Exercise aim | Set down, character for character, everything in the records below from the line holding "[done|by eapply Hflat|]." down to the line holding "destruct (foreach_run (length", and no other line.

'''

(* ===== verification/StoreNotify.v ===== *)
(** * Which listeners [dispatch] notifies

    [dispatch] (lines 28-31) notifies, in order and exactly once each,
    the listeners held by the array [listeners] points to when
    [forEach] starts: a listener that another listener unsubscribes
    during the pass is still called (the unsubscribe builds a new array
    with [filter], the pass goes on over the old one), and a listener
    subscribed during the pass is not ([forEach] read the length once;
    [push] appends past it).  This is [dispatch_snapshot], for listeners
    that do not dispatch themselves ([flat_code]).  A listener that
    dispatches on its own store ([reentrant]) makes [dispatch] recurse
    without end: [dispatch] runs out of any fuel
    ([dispatch_reentrant_diverges]), a stack overflow in JavaScript.

    What [subscribe] and the unsubscribe closure do to the array is in
    [StoreSafety], beside the invariant they keep. *)

From stdpp Require Import base gmap list relations strings.
From S2P Require Import Prelude JsNumber Heap Store StoreSafety.

Import Store.

Section notify.
Context {E X : Type} (ext : E → loc → X → X) `{R : StoreReducer} `{!StoreReducerLaws R}.

Local Abbreviation cstep := (cstep ext).
Local Abbreviation wf_config := (wf_config (X:=X)).

(** ** Definitions *)

(** Listener bodies that call the store API but never [dispatch]. *)
Definition flat_cmd (c : cmd E) : Prop :=
  match c with
  | CSubscribe _ _ | CUnsubscribe _ _ | CExt _ _ => True
  | CDispatch _ _ | CForEach _ _ _ => False
  end.

Definition flat_code (w : world E X) : Prop :=
  ∀ f body, w_code w !! f = Some body → Forall flat_cmd body.

Definition flat_cmdb (c : cmd E) : bool :=
  match c with
  | CSubscribe _ _ | CUnsubscribe _ _ | CExt _ _ => true
  | CDispatch _ _ | CForEach _ _ _ => false
  end.

(** An executable check of [flat_code] on a concrete world. *)
Definition flat_codeb (w : world E X) : bool :=
  bool_decide (map_Forall (λ _ body, forallb flat_cmdb body = true) (w_code w)).

(** Every store keeps its [state]: only [listeners] may change. *)
Definition states_kept (h h' : heap) : Prop :=
  ∀ s st ls, read_env h s = Some (st, ls) → ∃ ls', read_env h' s = Some (st, ls').

(** What a run of listener code leaves unchanged or lets grow. *)
Definition flat_effect (w w' : world E X) : Prop :=
  w_code w' = w_code w ∧ arrays_grow (w_heap w) (w_heap w') ∧
  states_kept (w_heap w) (w_heap w').

(** A store [s] whose [listeners] array [ls] holds one function [g],
    whose body is [store.dispatch(a)] on the same store. *)
Definition reentrant (w : world E X) (s : loc) (a : Action) (ls : loc) (g : fid) : Prop :=
  (∃ st, read_env (w_heap w) s = Some (st, ls)) ∧ read_array (w_heap w) ls = Some [g] ∧
  w_code w !! g = Some [CDispatch s a] ∧ heap_wf (w_heap w).

(** ** Lemmas *)

Lemma flat_codeb_sound w : flat_codeb w = true → flat_code w.
Proof.
  unfold flat_codeb. rewrite bool_decide_eq_true. intros H f body Hf.
  specialize (H f body Hf). simpl in H. rewrite forallb_forall in H.
  apply Forall_forall. intros c Hc. apply list_elem_of_In in Hc.
  specialize (H c Hc). by destruct c.
Qed.

Lemma states_kept_refl h : states_kept h h.
Proof. intros s st ls H. eauto. Qed.

Lemma states_kept_trans h1 h2 h3 : states_kept h1 h2 → states_kept h2 h3 → states_kept h1 h3.
Proof.
  intros H12 H23 s st ls H. destruct (H12 _ _ _ H) as [ls2 H2]. by eapply H23.
Qed.

Lemma flat_effect_refl w : flat_effect w w.
Proof. split_and_done; [apply arrays_grow_refl|apply states_kept_refl]. Qed.

Lemma flat_effect_trans w1 w2 w3 : flat_effect w1 w2 → flat_effect w2 w3 → flat_effect w1 w3.
Proof.
  intros (?&?&?) (?&?&?). split; [congruence|].
  split; [by eapply arrays_grow_trans|by eapply states_kept_trans].
Qed.

Lemma flat_code_effect w w' : flat_effect w w' → flat_code w → flat_code w'.
Proof. intros [Hc _] Hf f b. rewrite Hc. apply Hf. Qed.

(** One listener statement that is not a dispatch: a single step that
    pops it, with a [flat_effect], and no listener call. *)
Lemma flat_cmd_step w c k :
  wf_config (w, c :: k) → flat_cmd c →
  ∃ w', cstep (w, c :: k) (w', k) ∧ flat_effect w w' ∧ w_calls w' = w_calls w.
Proof.
  intros Hc Hflat. pose proof Hc as [[Hwf Henv Hfids Hcode] _].
  destruct (cstep_progress ext w c k Hc) as [c' Hs].
  inversion Hs; subst; simpl in Hflat; try done.
  - eexists. split; [exact Hs|]. split; [|done]. split; [done|]. split.
    + cbn [w_heap with_heap]. by eapply update_push_grow.
    + intros s' st' ls' H. cbn [w_heap with_heap]. rewrite read_env_update. case_decide; [|eauto].
      subst. exfalso. eapply read_env_array_ne; [done|done|reflexivity].
  - match goal with Hx : alloc _ _ = (_, _) |- _ => rename Hx into Ha end.
    pose proof (alloc_incl (w_heap w) (OArray (js_remove f fs)) Hwf) as Hi.
    pose proof (read_env_alloc (w_heap w) (OArray (js_remove f fs))) as Henv1.
    rewrite Ha in Hi, Henv1. simpl in Henv1.
    eexists. split; [exact Hs|]. split; [|done]. split; [done|]. split.
    + cbn [w_heap with_heap]. eapply arrays_grow_trans; [by apply heap_incl_arrays_grow|].
      apply update_env_grow. intros b Hb.
      eapply (read_env_array_ne h1 s s); [|done|done].
      by eapply read_env_incl.
    + intros s' st' ls'' H. cbn [w_heap with_heap]. rewrite read_env_update. case_decide; subst.
      * match goal with Hx : read_env _ s' = Some (st, ls) |- _ => rewrite H in Hx end.
        simplify_eq. eauto.
      * rewrite Henv1. rewrite decide_False; [eauto|].
        intros Heq. apply read_env_lookup in H. rewrite <- Heq, alloc_fresh in H; done.
  - eexists. split; [exact Hs|]. split; [|done]. split; [done|]. split; [apply arrays_grow_refl|apply states_kept_refl].
Qed.

(** A listener body without dispatch runs to its end. *)
Lemma flat_run w body k :
  wf_config (w, body ++ k) → Forall flat_cmd body →
  ∃ w', rtc cstep (w, body ++ k) (w', k) ∧ flat_effect w w' ∧ w_calls w' = w_calls w.
Proof.
  revert w. induction body as [|c body IH]; intros w Hc Hflat.
  - exists w. split; [constructor|]. split; [apply flat_effect_refl|done].
  - apply Forall_cons in Hflat as [Hc1 Hflat].
    destruct (flat_cmd_step w c (body ++ k) Hc Hc1) as (w1 & Hs1 & He1 & Hcalls1).
    destruct (IH w1) as (w2 & Hs2 & He2 & Hcalls2); [by eapply cstep_wf|done|].
    exists w2. split; [by eapply rtc_l|]. split; [by eapply flat_effect_trans|congruence].
Qed.

(** The [forEach] of [dispatch] over an array that holds [fs] when the
    pass starts: the calls are the elements [i .. len-1] of [fs]. *)
Lemma foreach_run m w arr i len k fs :
  len - i = m → flat_code w → wf_config (w, CForEach arr i len :: k) →
  read_array (w_heap w) arr = Some fs → len ≤ length fs →
  ∃ w', rtc cstep (w, CForEach arr i len :: k) (w', k) ∧ flat_effect w w' ∧
        w_calls w' = w_calls w ++ drop i (take len fs).
Proof.
  revert w i fs. induction m as [|m IH]; intros w i fs Hm Hflat Hc Hfs Hlen.
  - exists w. split; [apply rtc_once; eapply cstep_foreach_done; [done|lia]|].
    split; [apply flat_effect_refl|]. rewrite drop_ge; [by rewrite app_nil_r|].
    rewrite length_take. lia.
  - assert (Hi : i < length fs) by lia.
    destruct (lookup_lt_is_Some_2 fs i Hi) as [f Hf].
    pose proof Hc as [[Hwf Henv Hfids Hcode] _].
    destruct (Hfids arr fs f Hfs) as [body Hb]; [by eapply list_elem_of_lookup_2|].
    assert (Hs1 : cstep (w, CForEach arr i len :: k) (log_call f w, body ++ CForEach arr (S i) len :: k))
      by (eapply cstep_foreach_call; eauto; lia).
    pose proof (cstep_wf ext _ _ Hc Hs1) as Hc1.
    destruct (flat_run (log_call f w) body (CForEach arr (S i) len :: k)) as (w1 & Hs2 & He1 & Hcalls1);
      [done|by eapply Hflat|].
    destruct He1 as (Hcode1 & Hgrow1 & Hkept1).
    destruct (Hgrow1 arr fs Hfs) as [fs' Hfs'].
    destruct (IH w1 (S i) (fs ++ fs')) as (w2 & Hs3 & He2 & Hcalls2);
      [lia|by eapply (flat_code_effect (log_call f w)); [split_and_done|]| |done|rewrite length_app; lia|].
    + exact (rtc_preserves ext _ _ Hc1 Hs2).
    + exists w2. split; [eapply rtc_l; [exact Hs1|]; by eapply rtc_trans|].
      split; [eapply flat_effect_trans; [|exact He2]; split_and_done|].
      rewrite Hcalls2, Hcalls1, take_app_le by lia. simpl.
      rewrite (drop_S _ f i); [by rewrite <- app_assoc|].
      rewrite lookup_take; case_decide; [done|lia].
Qed.

(** [dispatch]: the reducer's new state is stored, then every listener
    of the array held at that moment is called once, in order. *)
Theorem dispatch_snapshot w s a st ls fs :
  wf_config (w, []) → flat_code w →
  read_env (w_heap w) s = Some (st, ls) → read_array (w_heap w) ls = Some fs →
  ∃ w', rtc cstep (w, [CDispatch s a]) (w', []) ∧
        w_calls w' = w_calls w ++ fs ∧
        getState (w_heap w') s = Some (fst (reduce (w_heap w) st a)).
Proof.
  intros Hc Hflat Hs Hfs. pose proof Hc as [[Hwf Henv Hfids Hcode] _].
  assert (Hc0 : wf_config (w, [CDispatch s a])) by (split; [apply Hc|]; repeat constructor; by eexists).
  destruct (reduce (w_heap w) st a) as [st' h1] eqn:Hred.
  pose proof (reduce_incl (w_heap w) st a Hwf) as Hi. rewrite Hred in Hi.
  assert (Hfs1 : read_array (update s (OEnv st' ls) h1) ls = Some fs).
  { rewrite read_array_update_ne by (by eapply read_env_array_ne). by eapply read_array_incl. }
  pose proof (cstep_dispatch ext w s a [] st ls st' h1 fs Hs Hred Hfs1) as Hs1.
  destruct (foreach_run (length fs - 0) (with_heap (update s (OEnv st' ls) h1) w) ls 0 (length fs) [] fs)
    as (w' & Hs2 & (_ & _ & Hkept) & Hcalls); [done|done|by eapply cstep_wf|done|done|].
  exists w'. split; [by eapply rtc_l|]. split.
  - rewrite Hcalls, take_ge by lia. done.
  - simpl. destruct (Hkept s st' ls) as [ls' Hs']; [apply read_env_update_eq|].
    unfold getState. by rewrite Hs'.
Qed.

(** The two transitions of a re-entrant store: [dispatch] starts the
    [forEach] pass over the one-element array, and the pass calls [g],
    which pushes a new [dispatch] above the unfinished pass. *)
Lemma reentrant_dispatch_step w s a ls g k :
  reentrant w s a ls g →
  ∃ w', cstep (w, CDispatch s a :: k) (w', CForEach ls 0 1 :: k) ∧ reentrant w' s a ls g.
Proof.
  intros [[st Hs] [Hls [Hg Hwf]]].
  destruct (reduce (w_heap w) st a) as [st' h1] eqn:Hred.
  pose proof (reduce_incl (w_heap w) st a Hwf) as Hi. rewrite Hred in Hi.
  pose proof (reduce_wf (w_heap w) st a Hwf) as Hwf1. rewrite Hred in Hwf1.
  assert (Hne : s ≠ ls) by (eapply read_env_array_ne; [exact Hs|exact Hls]).
  assert (Hls2 : read_array (update s (OEnv st' ls) h1) ls = Some [g]).
  { rewrite read_array_update_ne by done. by eapply read_array_incl. }
  eexists. split; [exact (cstep_dispatch ext w s a k st ls st' h1 [g] Hs Hred Hls2)|].
  cbn [w_heap w_code with_heap]. split_and!; [eexists; apply read_env_update_eq|done|done|].
  apply update_wf; [|done]. apply read_env_incl with (h' := h1) in Hs; [|done].
  apply read_env_lookup in Hs. by eexists.
Qed.

Lemma reentrant_call_step w s a ls g k :
  reentrant w s a ls g →
  cstep (w, CForEach ls 0 1 :: k) (log_call g w, CDispatch s a :: CForEach ls 1 1 :: k) ∧
  reentrant (log_call g w) s a ls g.
Proof.
  intros Hr. pose proof Hr as (_ & Hls & Hg & _). split; [|exact Hr].
  exact (cstep_foreach_call ext w ls 0 1 k [g] g [CDispatch s a] Hls ltac:(lia) eq_refl Hg).
Qed.

(** Whatever the fuel, the machine is still inside the recursion: it
    alternates between a pending [dispatch] and the start of a pass, the
    stack growing by one unfinished pass each round. *)
Lemma reentrant_run n w s a ls g m :
  reentrant w s a ls g →
  (∃ c', run ext n (w, CDispatch s a :: repeat (CForEach ls 1 1) m) = OutOfFuel c') ∧
  (∃ c', run ext n (w, CForEach ls 0 1 :: repeat (CForEach ls 1 1) m) = OutOfFuel c').
Proof.
  revert w m. induction n as [|n IH]; intros w m Hr; [split; by eexists|].
  destruct (reentrant_dispatch_step w s a ls g (repeat (CForEach ls 1 1) m) Hr) as (w1 & Hs1 & Hr1).
  destruct (reentrant_call_step w s a ls g (repeat (CForEach ls 1 1) m) Hr) as [Hs2 Hr2].
  apply step_iff_cstep in Hs1, Hs2. split; rewrite run_S.
  - rewrite Hs1. apply (IH w1 m Hr1).
  - rewrite Hs2. apply (IH (log_call g w) (S m) Hr2).
Qed.

(** ** Properties *)

(** (C2) [dispatch(action)] on a store whose listeners do not dispatch:
    the machine returns, every listener of the array [listeners] held
    when the pass began is called exactly once, in that order (whatever
    the listeners subscribe or unsubscribe meanwhile), and [getState()]
    is the reducer's result. *)
Theorem dispatch_notifies w s a st ls fs :
  wf_config (w, []) → flat_code w →
  read_env (w_heap w) s = Some (st, ls) → read_array (w_heap w) ls = Some fs →
  ∃ w', rtc cstep (w, [CDispatch s a]) (w', []) ∧
        w_calls w' = w_calls w ++ fs ∧
        getState (w_heap w') s = Some (fst (reduce (w_heap w) st a)).
Proof. apply dispatch_snapshot. Qed.


(** (C16) A listener that calls [store.dispatch] on its own store makes
    [dispatch] recurse without end: whatever the fuel, [dispatch] does
    not return, it runs out of fuel (in JavaScript: the call stack
    overflows). *)
Theorem dispatch_reentrant_diverges w s a ls g n :
  reentrant w s a ls g → ∃ c', dispatch ext n w s a = OutOfFuel c'.
Proof. intros Hr. apply (reentrant_run n w s a ls g 0 Hr). Qed.
End notify.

'''

Exercise result |
      [done|by eapply Hflat|].
    destruct He1 as (Hcode1 & Hgrow1 & Hkept1).
    destruct (Hgrow1 arr fs Hfs) as [fs' Hfs'].
    destruct (IH w1 (S i) (fs ++ fs')) as (w2 & Hs3 & He2 & Hcalls2);
      [lia|by eapply (flat_code_effect (log_call f w)); [split_and_done|]| |done|rewrite length_app; lia|].
    + exact (rtc_preserves ext _ _ Hc1 Hs2).
    + exists w2. split; [eapply rtc_l; [exact Hs1|]; by eapply rtc_trans|].
      split; [eapply flat_effect_trans; [|exact He2]; split_and_done|].
      rewrite Hcalls2, Hcalls1, take_app_le by lia. simpl.
      rewrite (drop_S _ f i); [by rewrite <- app_assoc|].
      rewrite lookup_take; case_decide; [done|lia].
Qed.

(** [dispatch]: the reducer's new state is stored, then every listener
    of the array held at that moment is called once, in order. *)
Theorem dispatch_snapshot w s a st ls fs :
  wf_config (w, []) → flat_code w →
  read_env (w_heap w) s = Some (st, ls) → read_array (w_heap w) ls = Some fs →
  ∃ w', rtc cstep (w, [CDispatch s a]) (w', []) ∧
        w_calls w' = w_calls w ++ fs ∧
        getState (w_heap w') s = Some (fst (reduce (w_heap w) st a)).
Proof.
  intros Hc Hflat Hs Hfs. pose proof Hc as [[Hwf Henv Hfids Hcode] _].
  assert (Hc0 : wf_config (w, [CDispatch s a])) by (split; [apply Hc|]; repeat constructor; by eexists).
  destruct (reduce (w_heap w) st a) as [st' h1] eqn:Hred.
  pose proof (reduce_incl (w_heap w) st a Hwf) as Hi. rewrite Hred in Hi.
  assert (Hfs1 : read_array (update s (OEnv st' ls) h1) ls = Some fs).
  { rewrite read_array_update_ne by (by eapply read_env_array_ne). by eapply read_array_incl. }
  pose proof (cstep_dispatch ext w s a [] st ls st' h1 fs Hs Hred Hfs1) as Hs1.
  destruct (foreach_run (length fs - 0) (with_heap (update s (OEnv st' ls) h1) w) ls 0 (length fs) [] fs)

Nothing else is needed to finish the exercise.